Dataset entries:

Lemma declared_polys_ok s name line params body_tokens body rest :
  invalid_ids params body_tokens = free_lines params (var_occurrences body) →
  polys_ok s → polys_ok (declared s name line params body_tokens body rest).
Proof.
  intros Hflags (Hdecls & Hbodies & Hlines). unfold declared, polys_ok.
  destruct (poly_decl_first_line s !! name) as [line0|] eqn:Hname; simpl.
  - split_and!.
    + rewrite dom_insert_L, Hdecls. apply elem_of_dom_2 in Hname.
      rewrite <-Hbodies in Hname. set_solver.
    + done.
    + intros Hdup. by destruct (duplicate_decl_lines s).
  - apply not_elem_of_dom in Hname as Hfresh.
    assert (polyExprs s !! name = None) as Hbody.
    { apply not_elem_of_dom. by rewrite Hbodies. }
    split_and!.
    + by rewrite !dom_insert_L, Hdecls.
    + by rewrite !dom_insert_L, Hbodies.
    + intros Hdup ln. rewrite elem_of_app, (Hlines Hdup), Hflags, elem_of_free_lines.
      split.
      * intros [(n & b & p & o & Hn & Hp & Ho)|(o & Ho)].
        -- exists n, b, p, o. assert (n ≠ name) by congruence.
           by rewrite !lookup_insert_ne.
        -- exists name, body, params, o. by rewrite !lookup_insert_eq.
      * intros (n & b & p & o & Hn & Hp & Ho). simpl in Hn, Hp.
        destruct (decide (n = name)) as [->|Hne].
        -- rewrite lookup_insert_eq in Hn. rewrite lookup_insert_eq in Hp.
           injection Hn as <-.
           injection Hp as <-. right. by exists o.
        -- rewrite lookup_insert_ne in Hn by done.
           rewrite lookup_insert_ne in Hp by done. left. by exists n, b, p, o.
Qed.

Lemma polys_step_refl s : polys_step s s.
Proof. by split_and!. Qed.

Lemma polys_step_trans s1 s2 s3 :
  polys_step s1 s2 → polys_step s2 s3 → polys_step s1 s3.
Proof.
  intros (Hok1 & Hdom1 & Hs1 & He1 & Hi1) (Hok2 & Hdom2 & Hs2 & He2 & Hi2).
  unfold polys_step, same_script.
  split_and!; [by intros H; apply Hok2, Hok1|set_solver|congruence..].
Qed.

(** A state that differs only in the input position. *)
Lemma polys_step_token s ts : polys_step s (set_tokens ts s).
Proof. by split_and!. Qed.

Lemma parse_poly_decl_list_polys n s :
  length (tokens s) < n →
  wp (parse_poly_decl_list n)
     (λ _ s', polys_step s s' ∧ poly_decl_first_line s' ≠ ∅ ∧
              in_poly_decl s' = false ∧ progress s s') s.
Proof.
  revert s. induction n as [|n IH]; intros s Hn; [lia|].
  simpl.
  wp_both parse_poly_decl_spec parse_poly_decl_flags.
  intros [] s1 [Hs1%decl_post_progress
                (name & line & params & body_tokens & body & rest & Hflags & ->)].
  set (s1 := declared s name line params body_tokens body rest) in *.
  assert (polys_step s s1) as Hstep.
  { split_and!; [by apply declared_polys_ok|apply declared_first_line
                |apply declared_same_script]. }
  wp_auto.
  - wp_rec IH. intros [] s2 (Hstep2 & Hsome & Hdecl & Hs2).
    split_and!; [by eapply polys_step_trans|done|done|solve_progress].
  - split_and!; [done| |apply declared_in_poly_decl|solve_progress].
    intros Hempty. pose proof (proj2 (declared_first_line s name line params
                                        body_tokens body rest)) as Hin.
    fold s1 in Hin. rewrite Hempty in Hin. set_solver.
Qed.

Lemma parse_poly_section_polys s :
  wp parse_poly_section
     (λ _ s', polys_step s s' ∧ poly_decl_first_line s' ≠ ∅ ∧
              in_poly_decl s' = false) s.
Proof.
  unfold parse_poly_section. wp_auto.
  eapply wp_mono; [apply parse_poly_decl_list_polys; unfold fuel_of; simpl; lia|].
  intros [] s1 (Hstep & Hsome & Hdecl & _). simpl. split_and!; [|done|done].
  eapply polys_step_trans; [|exact Hstep]. apply polys_step_token.
Qed.

(** ** What the calls leave among the findings *)

Lemma checked_token ts s : checked true s (set_tokens ts s).
Proof. split; [done|]. exists []. simpl. by rewrite app_nil_r. Qed.

Lemma checked_iff (b b' : bool) s s' : (b ↔ b') → checked b s s' → checked b' s s'.
Proof.
  intros Hb (Hd & errs & Herr & Hiff). split; [done|]. exists errs.
  split; [done|]. by rewrite Hiff.
Qed.

(** The check at the end of a call, after its arguments have been read. *)
Lemma checked_call (s s1 s2 : State) name ln (first : Expr) (more : list Expr)
    (Q : unit → State → Prop) ts :
  checked (well_called (poly_declarations s) first) s s1 →
  checked (forallb (well_called (poly_declarations s)) more) s1 s2 →
  (∀ s', checked (well_called (poly_declarations s)
                    (CallExpr name ([first] ++ more))) s s' →
         tokens s' = ts → Q () s') →
  wp (check_call name ln (length ([first] ++ more))) Q (set_tokens ts s2).
Proof.
  intros (Hd1 & e1 & He1 & Hiff1) (Hd2 & e2 & He2 & Hiff2) HQ.
  apply wp_check_call. simpl. rewrite Hd2, Hd1.
  assert (∀ tail (ok : bool),
            (tail = [] ↔ ok) →
            (e1 ++ e2 ++ tail = [] ↔
             ok && (well_called (poly_declarations s) first
                    && forallb (well_called (poly_declarations s)) more)))
    as Hiff.
  { intros tail ok Htail. rewrite !app_nil, Hiff1, Hiff2, Htail, !andb_True. tauto. }
  destruct (poly_declarations s !! name) as [params|] eqn:Hname; [case_decide|].
  - apply HQ; [|done]. split; [simpl; congruence|]. exists (e1 ++ e2 ++ []).
    split; [simpl; by rewrite He2, He1, app_nil_r, app_assoc|].
    simpl. rewrite Hname. apply Hiff. by rewrite bool_decide_true.
  - apply HQ; [|done]. split; [simpl; congruence|].
    exists (e1 ++ e2 ++ [finding_text (ArityMismatch, ln)]).
    split; [simpl; by rewrite He2, He1, <-!app_assoc|].
    simpl. rewrite Hname. apply Hiff. by rewrite bool_decide_false.
  - apply HQ; [|done]. split; [simpl; congruence|].
    exists (e1 ++ e2 ++ [finding_text (Undeclared, ln)]).
    split; [simpl; by rewrite He2, He1, <-!app_assoc|].
    simpl. rewrite Hname. by apply Hiff.
Qed.

Lemma argument_checks n :
  (∀ s, length (tokens s) < n →
        wp (parse_argument_expr n)
           (λ e s', checked (well_called (poly_declarations s) e) s s' ∧
                    length (tokens s') < length (tokens s)) s) ∧
  (∀ s idToken, length (tokens s) < n →
        wp (parse_call_expr_from_token n idToken)
           (λ e s', checked (well_called (poly_declarations s) e) s s' ∧
                    length (tokens s') < length (tokens s)) s) ∧
  (∀ s args, length (tokens s) < n →
        wp (parse_arguments_loop n args)
           (λ r s', ∃ more,
              r = args ++ more ∧
              checked (forallb (well_called (poly_declarations s)) more) s s' ∧
              length (tokens s') ≤ length (tokens s)) s).
Proof.
  induction n as [|n (IHarg & IHcall & IHloop)].
  { split_and!; intros; lia. }
  split_and!.
  - intros s Hn. simpl. wp_auto.
    + wp_ih IHcall. intros e' s1 [Hc1 Hl1]. split; [exact Hc1|len_solve].
    + split; [apply checked_token|len_solve].
    + split; [apply checked_token|len_solve].
  - intros s idToken Hn. simpl. wp_auto.
    wp_ih IHarg. intros first s1 [Hc1 Hl1].
    wp_ih IHloop. intros args s2 (more & -> & Hc2 & Hl2).
    wp_auto. apply wp_bind.
    apply (checked_call s s1 s2 _ _ first more); [exact Hc1| |].
    { destruct Hc1 as [Hd1 _]. simpl in Hd1. by rewrite Hd1 in Hc2. }
    intros s' Hs' Htok'. wp_auto. split; [done|]. rewrite Htok'. len_solve.
  - intros s args Hn. simpl. wp_auto.
    + wp_ih IHarg. intros arg s1 [Hc1 Hl1].
      wp_ih IHloop. intros r s2 (more & -> & Hc2 & Hl2).
      exists (arg :: more). split_and!; [by rewrite <-app_assoc| |len_solve].
      destruct Hc1 as (Hd1 & e1 & He1 & Hiff1). simpl in *.
      rewrite Hd1 in Hc2. destruct Hc2 as (Hd2 & e2 & He2 & Hiff2).
      split; [congruence|]. exists (e1 ++ e2).
      split; [by rewrite He2, He1, app_assoc|].
      rewrite app_nil, Hiff1, Hiff2, andb_True. done.
    + exists []. split_and!; [by rewrite app_nil_r| |done].
      split; [done|]. exists []. by rewrite app_nil_r.
Qed.

Lemma parse_argument_expr_checks s :
  wp (with_fuel parse_argument_expr)
     (λ e s', checked (well_called (poly_declarations s) e) s s') s.
Proof.
  eapply wp_mono; [apply wp_with_fuel, argument_checks; unfold fuel_of; lia|].
  by intros e s' [? _].
Qed.

Lemma parse_arguments_loop_checks s args :
  wp (with_fuel (λ fuel, parse_arguments_loop fuel args))
     (λ r s', ∃ more,
        r = args ++ more ∧
        checked (forallb (well_called (poly_declarations s)) more) s s') s.
Proof.
  eapply wp_mono; [apply wp_with_fuel, argument_checks; unfold fuel_of; lia|].
  intros r s' (more & ? & ? & _). by exists more.
Qed.

Lemma parse_poly_eval_expr_checks s :
  wp parse_poly_eval_expr
     (λ e s', checked (well_called (poly_declarations s) e) s s') s.
Proof.
  unfold parse_poly_eval_expr. wp_auto.
  wp_apply parse_argument_expr_checks. intros first s1 Hc1.
  wp_apply parse_arguments_loop_checks. intros args s2 (more & -> & Hc2).
  wp_auto. apply wp_bind.
  apply (checked_call s s1 s2 _ _ first more).
  - exact Hc1.
  - destruct Hc1 as [Hd1 _]. simpl in Hd1. by rewrite Hd1 in Hc2.
  - intros s' Hs' _. by wp_auto.
Qed.

(** ** What an accepted program leaves behind *)

Lemma parse_statement_exec_checks s :
  wp parse_statement_exec (λ stmt s', statement_step s stmt s') s.
Proof.
  unfold parse_statement_exec. wp_auto.
  - unfold parse_input_statement_exec. wp_auto.
    split_and!; try done. split; [done|]. exists []. simpl. by rewrite app_nil_r.
  - unfold parse_output_statement_exec. wp_auto.
    split_and!; try done. split; [done|]. exists []. simpl. by rewrite app_nil_r.
  - unfold parse_assign_statement_exec. wp_auto.
    wp_both parse_poly_eval_expr_spec parse_poly_eval_expr_checks.
    intros rhs s1 [(t' & used & errs & args & rest & _ & _ & _ & _ & _ & _ & _ & _ & ->) Hc].
    wp_auto. split_and!; try done.
Qed.

Lemma script_step_single s stmt s1 :
  statement_step s stmt s1 →
  script_step s (set_execStatements (execStatements s1 ++ [stmt]) s1) [stmt].
Proof.
  intros (Hpolys & Hin & Hstmts & Hd & errs & Herr & Hiff).
  split_and!; [done|done|simpl; by rewrite Hstmts|].
  exists errs. split; [done|]. rewrite Hiff. split.
  - intros Hok. by constructor.
  - by intros [Hok _]%Forall_cons.
Qed.

Lemma script_step_trans s1 s2 s3 new1 new2 :
  script_step s1 s2 new1 → script_step s2 s3 new2 →
  script_step s1 s3 (new1 ++ new2).
Proof.
  intros ((Hd1 & Hb1 & Hf1 & Hdup1 & Hinv1) & Hin1 & Hst1 & e1 & He1 & Hiff1)
         ((Hd2 & Hb2 & Hf2 & Hdup2 & Hinv2) & Hin2 & Hst2 & e2 & He2 & Hiff2).
  split_and!.
  - unfold same_polys. split_and!; congruence.
  - congruence.
  - by rewrite Hst2, Hst1, app_assoc.
  - exists (e1 ++ e2). split; [by rewrite He2, He1, app_assoc|].
    rewrite app_nil, Forall_app, Hiff1, Hiff2, Hd1. done.
Qed.

Lemma script_step_token s ts s' new :
  script_step (set_tokens ts s) s' new → script_step s s' new.
Proof. done. Qed.

Lemma parse_statement_list_exec_checks n s :
  length (tokens s) < n →
  wp (parse_statement_list_exec n)
     (λ _ s', (∃ new, new ≠ [] ∧ script_step s s' new) ∧ progress s s') s.
Proof.
  revert s. induction n as [|n IH]; intros s Hn; [lia|].
  simpl. wp_both parse_statement_exec_spec parse_statement_exec_checks.
  intros stmt s1 [[Hs1 Hshape] Hstep%script_step_single].
  wp_auto.
  - wp_rec IH. intros [] s2 [(new & Hne & Hstep2) Hs2]. split; [|solve_progress].
    exists ([stmt] ++ new). split; [done|]. by eapply script_step_trans.
  - split; [|solve_progress]. by exists [stmt].
Qed.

### ABOUT THIS EXERCISE
Set down the lines above as they stand, starting with the first line and ending with the line that contains "Lemma parse_poly_decl_list_polys n".

### FINISHED TASK
Lemma declared_polys_ok s name line params body_tokens body rest :
  invalid_ids params body_tokens = free_lines params (var_occurrences body) →
  polys_ok s → polys_ok (declared s name line params body_tokens body rest).
Proof.
  intros Hflags (Hdecls & Hbodies & Hlines). unfold declared, polys_ok.
  destruct (poly_decl_first_line s !! name) as [line0|] eqn:Hname; simpl.
  - split_and!.
    + rewrite dom_insert_L, Hdecls. apply elem_of_dom_2 in Hname.
      rewrite <-Hbodies in Hname. set_solver.
    + done.
    + intros Hdup. by destruct (duplicate_decl_lines s).
  - apply not_elem_of_dom in Hname as Hfresh.
    assert (polyExprs s !! name = None) as Hbody.
    { apply not_elem_of_dom. by rewrite Hbodies. }
    split_and!.
    + by rewrite !dom_insert_L, Hdecls.
    + by rewrite !dom_insert_L, Hbodies.
    + intros Hdup ln. rewrite elem_of_app, (Hlines Hdup), Hflags, elem_of_free_lines.
      split.
      * intros [(n & b & p & o & Hn & Hp & Ho)|(o & Ho)].
        -- exists n, b, p, o. assert (n ≠ name) by congruence.
           by rewrite !lookup_insert_ne.
        -- exists name, body, params, o. by rewrite !lookup_insert_eq.
      * intros (n & b & p & o & Hn & Hp & Ho). simpl in Hn, Hp.
        destruct (decide (n = name)) as [->|Hne].
        -- rewrite lookup_insert_eq in Hn. rewrite lookup_insert_eq in Hp.
           injection Hn as <-.
           injection Hp as <-. right. by exists o.
        -- rewrite lookup_insert_ne in Hn by done.
           rewrite lookup_insert_ne in Hp by done. left. by exists n, b, p, o.
Qed.

Lemma polys_step_refl s : polys_step s s.
Proof. by split_and!. Qed.

Lemma polys_step_trans s1 s2 s3 :
  polys_step s1 s2 → polys_step s2 s3 → polys_step s1 s3.
Proof.
  intros (Hok1 & Hdom1 & Hs1 & He1 & Hi1) (Hok2 & Hdom2 & Hs2 & He2 & Hi2).
  unfold polys_step, same_script.
  split_and!; [by intros H; apply Hok2, Hok1|set_solver|congruence..].
Qed.

(** A state that differs only in the input position. *)
Lemma polys_step_token s ts : polys_step s (set_tokens ts s).
Proof. by split_and!. Qed.

Lemma parse_poly_decl_list_polys n s :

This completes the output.